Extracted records
(* ===== verification/RdmaBackend.v ===== *)
(** * RDMA backends (rdma/rdma_backend_ops.h, rdma_backend_core.c, rdma_backend_none.c, rdma_backend_loopback.c)

    The vtable a backend gives the resource manager, the registry that picks
    one by name, and two of its implementations.  A backend's private state
    is the type [P] its operations run on; the objects of the resource manager
    are passed in and handed back.

    There is one device with one vtable, so a [backend_dev] or [backend_ops]
    pointer is a flag: set or NULL.  [bqp_priv] names the backend's own record
    of a queue pair by its number, under which the backend's table holds it. *)
From S2P Require Export Prelude Verbs ParseInt.
From stdpp Require Import strings.
#[local] Open Scope Z_scope.

(** ** The objects (pvrdma/rdma_backend_defs.h) *)

Record RdmaBackendPD := BackendPD { bpd_dev : bool; bpd_ops : bool }.
Record RdmaBackendMR := BackendMR { bmr_handle : Z; bmr_ops : bool }.
Record RdmaBackendCQ := BackendCQ { bcq_dev : bool; bcq_handle : Z; bcq_ops : bool }.
Record RdmaBackendQP := BackendQP { bqp_dev : bool; bqp_priv : option Z; bqp_qpn : Z; bqp_ops : bool }.

(** LoopbackSRQ, and TcpSRQ less its lock: the limits a queue was made with. *)
Record LoopbackSRQ := LoopSRQ { ls_max_wr : Z; ls_max_sge : Z; ls_srq_limit : Z }.
Record RdmaBackendSRQ := BackendSRQ { bsrq_priv : option LoopbackSRQ; bsrq_ops : bool }.

#[export] Instance bpd_eta : Eta RdmaBackendPD := fun r => BackendPD (bpd_dev r) (bpd_ops r).
#[export] Instance bmr_eta : Eta RdmaBackendMR := fun r => BackendMR (bmr_handle r) (bmr_ops r).
#[export] Instance bcq_eta : Eta RdmaBackendCQ := fun r => BackendCQ (bcq_dev r) (bcq_handle r) (bcq_ops r).
#[export] Instance bqp_eta : Eta RdmaBackendQP := fun r => BackendQP (bqp_dev r) (bqp_priv r) (bqp_qpn r) (bqp_ops r).
#[export] Instance ls_eta : Eta LoopbackSRQ := fun r => LoopSRQ (ls_max_wr r) (ls_max_sge r) (ls_srq_limit r).
#[export] Instance bsrq_eta : Eta RdmaBackendSRQ := fun r => BackendSRQ (bsrq_priv r) (bsrq_ops r).
#[export] Instance bpd_inh : Inhabited RdmaBackendPD := populate (BackendPD false false).
#[export] Instance bmr_inh : Inhabited RdmaBackendMR := populate (BackendMR 0 false).
#[export] Instance bcq_inh : Inhabited RdmaBackendCQ := populate (BackendCQ false 0 false).
#[export] Instance bqp_inh : Inhabited RdmaBackendQP := populate (BackendQP false None 0 false).
#[export] Instance bsrq_inh : Inhabited RdmaBackendSRQ := populate (BackendSRQ None false).

(** ** The vtable

    An operation left NULL is [None].  Each returns its code with the object
    it was given a pointer to. *)
Record RdmaBackendOps (P : Type) := BackendOps {
  op_init : option (cptr -> ST P Z);
  op_fini : option (ST P unit);
  op_query_device : option (ST P (Z * ibv_device_attr));
  op_create_pd : option (bool -> RdmaBackendPD -> ST P (Z * RdmaBackendPD));
  op_create_mr : option (RdmaBackendMR -> RdmaBackendPD -> Z -> ST P (Z * RdmaBackendMR));
  op_destroy_mr : option (RdmaBackendMR -> ST P RdmaBackendMR);
  op_mr_lkey : option (RdmaBackendMR -> Z);
  op_create_cq : option (bool -> RdmaBackendCQ -> Z -> ST P (Z * RdmaBackendCQ));
  op_destroy_cq : option (RdmaBackendCQ -> ST P RdmaBackendCQ);
  op_create_qp : option (RdmaBackendQP -> Z -> RdmaBackendPD -> RdmaBackendCQ -> RdmaBackendCQ ->
                         option RdmaBackendSRQ -> ST P (Z * RdmaBackendQP));
  op_destroy_qp : option (RdmaBackendQP -> ST P RdmaBackendQP);
  op_qpn : option (RdmaBackendQP -> ST P Z);
  op_qp_state_init : option (bool -> RdmaBackendQP -> Z -> Z -> ST P Z);
  op_qp_state_rtr : option (bool -> RdmaBackendQP -> Z -> Z -> list Z -> Z -> Z -> Z -> bool -> ST P Z);
  op_qp_state_rts : option (RdmaBackendQP -> Z -> Z -> Z -> bool -> ST P Z);
  op_query_qp : option (RdmaBackendQP -> Z -> ST P (Z * ibv_qp_attr));
  op_get_backend_gid_index : option (bool -> Z -> ST P Z);
  op_create_srq : option (RdmaBackendSRQ -> RdmaBackendPD -> Z -> Z -> Z -> ST P (Z * RdmaBackendSRQ));
  op_destroy_srq : option (RdmaBackendSRQ -> ST P RdmaBackendSRQ);
  op_query_srq : option (RdmaBackendSRQ -> ibv_srq_attr -> ST P (Z * ibv_srq_attr));
  op_modify_srq : option (RdmaBackendSRQ -> ibv_srq_attr -> Z -> ST P (Z * RdmaBackendSRQ)) }.
Arguments op_init {P}. Arguments op_fini {P}. Arguments op_query_device {P}. Arguments op_create_pd {P}.
Arguments op_create_mr {P}. Arguments op_destroy_mr {P}. Arguments op_mr_lkey {P}. Arguments op_create_cq {P}.
Arguments op_destroy_cq {P}. Arguments op_create_qp {P}. Arguments op_destroy_qp {P}. Arguments op_qpn {P}.
Arguments op_qp_state_init {P}. Arguments op_qp_state_rtr {P}. Arguments op_qp_state_rts {P}.
Arguments op_query_qp {P}. Arguments op_get_backend_gid_index {P}. Arguments op_create_srq {P}.
Arguments op_destroy_srq {P}. Arguments op_query_srq {P}. Arguments op_modify_srq {P}.

(** ** The registry (rdma_backend_core.c) *)

Definition RDMA_BACKEND_TYPE_NONE : Z := 0.
Definition RDMA_BACKEND_TYPE_LOOPBACK : Z := 1.
Definition RDMA_BACKEND_TYPE_TCP : Z := 2.
Definition RDMA_BACKEND_TYPE_NVMEOF : Z := 3.
Definition RDMA_BACKEND_TYPE_S3 : Z := 4.
Definition RDMA_BACKEND_TYPE_MAX : Z := 5.

Inductive vtable := rdma_backend_ops_none | rdma_backend_ops_loopback | rdma_backend_ops_tcp.
#[export] Instance vtable_eq_dec : EqDecision vtable.
Proof. solve_decision. Defined.

Definition backend_registry : list vtable :=
  [rdma_backend_ops_none; rdma_backend_ops_loopback; rdma_backend_ops_tcp;
   rdma_backend_ops_loopback; rdma_backend_ops_loopback].

Definition rdma_backend_get_ops (type : Z) : option vtable :=
  if RDMA_BACKEND_TYPE_MAX <=? type then None else backend_registry !! Z.to_nat type.

Definition rdma_backend_type_to_string (type : Z) : cstr :=
  if type =? RDMA_BACKEND_TYPE_NONE then chars "none"
  else if type =? RDMA_BACKEND_TYPE_LOOPBACK then chars "loopback"
  else if type =? RDMA_BACKEND_TYPE_TCP then chars "tcp"
  else if type =? RDMA_BACKEND_TYPE_NVMEOF then chars "nvmeof"
  else if type =? RDMA_BACKEND_TYPE_S3 then chars "s3"
  else chars "unknown".

(** strcspn(s, ":"). *)
Fixpoint until_colon (s : cstr) : nat :=
  match s with [] => O | c :: s => if c =? 58 then O else S (until_colon s) end.

Definition rdma_backend_get_type_from_string (backend_str : cptr) : Z :=
  match backend_str with
  | None => RDMA_BACKEND_TYPE_NONE
  | Some s =>
      let len := until_colon s in
      let hit type := let name := rdma_backend_type_to_string type in
        bool_decide (length name = len) && bool_decide (take len s = take len name) in
      default RDMA_BACKEND_TYPE_MAX (find hit (seqZ 0 RDMA_BACKEND_TYPE_MAX))
  end.

(** ** The "none" backend, which keeps no state *)
Section none.
Abbreviation N := (ST unit).

Definition none_query_device : N (Z * ibv_device_attr) :=
  mret (0, inhabitant <| da_max_qp := ERNIC_MAX_QP |> <| da_max_qp_wr := 256 |> <| da_max_sge := ERNIC_MAX_SGE |>
                      <| da_max_cq := ERNIC_MAX_CQ |> <| da_max_cqe := 4096 |> <| da_max_mr := ERNIC_MAX_MR |>
                      <| da_max_pd := 256 |>).
Definition none_create_pd (dev : bool) (pd : RdmaBackendPD) : N (Z * RdmaBackendPD) :=
  mret (0, pd <| bpd_dev := dev |>).
Definition none_create_mr (mr : RdmaBackendMR) (pd : RdmaBackendPD) (access : Z) : N (Z * RdmaBackendMR) :=
  mret (0, mr <| bmr_handle := 0 |>).
Definition none_mr_lkey (mr : RdmaBackendMR) : Z := 0.
Definition none_create_cq (dev : bool) (cq : RdmaBackendCQ) (cqe : Z) : N (Z * RdmaBackendCQ) :=
  mret (0, cq <| bcq_dev := dev |> <| bcq_handle := 0 |>).
Definition none_create_qp (qp : RdmaBackendQP) (qp_type : Z) (pd : RdmaBackendPD) (scq rcq : RdmaBackendCQ)
    (srq : option RdmaBackendSRQ) : N (Z * RdmaBackendQP) :=
  mret (0, qp <| bqp_dev := bcq_dev scq |> <| bqp_priv := None |> <| bqp_qpn := 0 |>).
Definition none_get_backend_gid_index (dev : bool) (sgid_idx : Z) : N Z := mret sgid_idx.

(** The state transitions and the destroy operations do nothing. *)
Definition ops_none : RdmaBackendOps unit := {|
  op_init := Some (fun _ => mret 0); op_fini := Some (mret tt);
  op_query_device := Some none_query_device;
  op_create_pd := Some none_create_pd;
  op_create_mr := Some none_create_mr; op_destroy_mr := Some mret; op_mr_lkey := Some none_mr_lkey;
  op_create_cq := Some none_create_cq; op_destroy_cq := Some mret;
  op_create_qp := Some none_create_qp; op_destroy_qp := Some mret; op_qpn := None;
  op_qp_state_init := Some (fun _ _ _ _ => mret 0);
  op_qp_state_rtr := Some (fun _ _ _ _ _ _ _ _ _ => mret 0);
  op_qp_state_rts := Some (fun _ _ _ _ _ => mret 0);
  op_query_qp := None;
  op_get_backend_gid_index := Some none_get_backend_gid_index;
  op_create_srq := None; op_destroy_srq := None; op_query_srq := None; op_modify_srq := None |}.
End none.

(** ** Numbering queue pairs

    The search of loopback_create_qp() and tcp_create_qp() for a number that
    is neither reserved nor in use: its result and the counter after it.
    [None] is a loop that has not ended within [fuel] turns. *)
Fixpoint next_free_qpn (fuel : nat) (first : Z) (used : gset Z) (n : Z) : option (Z * Z) :=
  match fuel with
  | O => None
  | S fuel =>
      let next := u32 (n + 1) in
      if (n <? first) || bool_decide (n ∈ used) then next_free_qpn fuel first used next
      else Some (n, next)
  end.

(** Turns enough: the reserved numbers, the ones in use, and one more. *)
Definition qpn_fuel (used : gset Z) : nat := (101 + size used)%nat.

Lemma next_free_qpn_sound fuel first used n r next :
  next_free_qpn fuel first used n = Some (r, next) ->
  first <= r /\ (r ∉ used) /\ next = u32 (r + 1) /\ (fits 32 n -> fits 32 r).
Proof.
  revert n. induction fuel as [|fuel IH]; intros n; [done|]. cbn [next_free_qpn].
  destruct (_ || _) eqn:Hb.
  - intros Hr. apply IH in Hr as (H1 & H2 & H3 & H4). split_and!; [done..|].
    intros _. apply H4, wrap_fits. lia.
  - intros [= <- <-]. bdestr. done.
Qed.

(** It is the first such number from [n] on. *)
Lemma next_free_qpn_first fuel first used n r next :
  fits 32 n -> next_free_qpn fuel first used n = Some (r, next) ->
  exists i, 0 <= i /\ r = u32 (n + i) /\ forall j, 0 <= j < i -> let m := u32 (n + j) in m < first \/ m ∈ used.
Proof.
  revert n. induction fuel as [|fuel IH]; intros n Hn Hr; [done|]. cbn [next_free_qpn] in Hr.
  destruct (_ || _) eqn:Hb.
  - destruct (IH (u32 (n + 1)) ltac:(apply wrap_fits; lia) Hr) as (i & Hi & -> & Hj). exists (i + 1).
    unfold wrap in *. rewrite !Zplus_mod_idemp_l in *. split; [lia|]. split; [f_equal; lia|].
    intros j Hji. cbv zeta. destruct (decide (j = 0)) as [->|].
    + rewrite Z.add_0_r, Z.mod_small by apply Hn. apply orb_true_iff in Hb as [Hb|Hb]; bdestr; auto.
    + specialize (Hj (j - 1) ltac:(lia)). cbv zeta in Hj. rewrite Zplus_mod_idemp_l in Hj.
      by replace (n + 1 + (j - 1)) with (n + j) in Hj by lia.
  - injection Hr as <- <-. exists 0. rewrite Z.add_0_r, wrap_id by done. split_and!; [done..|]. intros j Hj. lia.
Qed.

(** The numbers the first [k] turns try. *)
Lemma next_free_qpn_none fuel first used n :
  fits 32 n -> next_free_qpn fuel first used n = None ->
  forall i, 0 <= i < Z.of_nat fuel -> let m := u32 (n + i) in m < first \/ m ∈ used.
Proof.
  revert n. induction fuel as [|fuel IH]; intros n Hn Hr i Hi; [lia|]. cbn [next_free_qpn] in Hr.
  destruct (_ || _) eqn:Hb; [|done]. destruct (decide (i = 0)) as [->|].
  - cbv zeta. rewrite Z.add_0_r, wrap_id by done. apply orb_true_iff in Hb as [Hb|Hb]; bdestr; auto.
  - specialize (IH (u32 (n + 1)) ltac:(apply wrap_fits; lia) Hr (i - 1) ltac:(lia)). cbv zeta in IH |- *.
    unfold wrap in IH. rewrite Zplus_mod_idemp_l in IH. by replace (n + 1 + (i - 1)) with (n + i) in IH by lia.
Qed.

(** The loop ends when the numbers in use leave one free: [fuel] turns try
    [fuel] different numbers, more than those that are refused. *)
Lemma next_free_qpn_ends used first n :
  fits 32 n -> 0 <= first <= 100 -> (101 + Z.of_nat (size used) <= 2 ^ 32) ->
  is_Some (next_free_qpn (qpn_fuel used) first used n).
Proof.
  intros Hn Hf Hs. destruct (next_free_qpn _ _ _ _) eqn:Hr; [by eexists|]. exfalso.
  set (k := Z.of_nat (qpn_fuel used)). pose proof (next_free_qpn_none _ _ _ _ Hn Hr) as Hbad. fold k in Hbad.
  set (tried := (fun i => u32 (n + i)) <$> seqZ 0 k).
  assert (NoDup tried) as Hnd.
  { apply NoDup_fmap_2_strong; [|apply NoDup_seqZ]. intros x y Hx%elem_of_seqZ Hy%elem_of_seqZ. unfold wrap.
    intros He. unfold k, qpn_fuel in *. apply (f_equal (fun z => (z - n) mod 2 ^ 32)) in He.
    rewrite !Zminus_mod_idemp_l in He. replace (n + x - n) with x in He by lia. replace (n + y - n) with y in He by lia.
    rewrite !Z.mod_small in He by lia. done. }
  assert (list_to_set tried ⊆@{gset Z} list_to_set (seqZ 0 first) ∪ used) as Hsub.
  { intros m Hm. apply elem_of_list_to_set, list_elem_of_fmap in Hm as (i & -> & Hi%elem_of_seqZ).
    rewrite elem_of_union, elem_of_list_to_set, elem_of_seqZ.
    assert (fits 32 (u32 (n + i))) as Hfit by (apply wrap_fits; lia). unfold fits in Hfit.
    destruct (Hbad i); [lia| |auto]. left. lia. }
  apply subseteq_size in Hsub. rewrite size_list_to_set in Hsub by done.
  unfold tried in Hsub. rewrite length_fmap, length_seqZ in Hsub.
  pose proof (size_union_alt (list_to_set (seqZ 0 first) : gset Z) used) as Hu.
  assert (size (used ∖ list_to_set (seqZ 0 first)) <= size used)%nat by (apply subseteq_size, subseteq_difference_l; done).
  rewrite size_list_to_set, length_seqZ in Hu by apply NoDup_seqZ. unfold k, qpn_fuel in *. lia.
Qed.
#[global] Arguments next_free_qpn : simpl never.
#[global] Arguments qpn_fuel : simpl never.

## BRIEF
Your answer must be the lines above from the one containing "Definition RDMA_BACKEND_TYPE_LOOPBACK : Z" to the one containing "Definition backend_registry : list", both included, restated word for word.

## RESULT OF THE EXERCISE
Definition RDMA_BACKEND_TYPE_LOOPBACK : Z := 1.
Definition RDMA_BACKEND_TYPE_TCP : Z := 2.
Definition RDMA_BACKEND_TYPE_NVMEOF : Z := 3.
Definition RDMA_BACKEND_TYPE_S3 : Z := 4.
Definition RDMA_BACKEND_TYPE_MAX : Z := 5.

Inductive vtable := rdma_backend_ops_none | rdma_backend_ops_loopback | rdma_backend_ops_tcp.
#[export] Instance vtable_eq_dec : EqDecision vtable.
Proof. solve_decision. Defined.

Definition backend_registry : list vtable :=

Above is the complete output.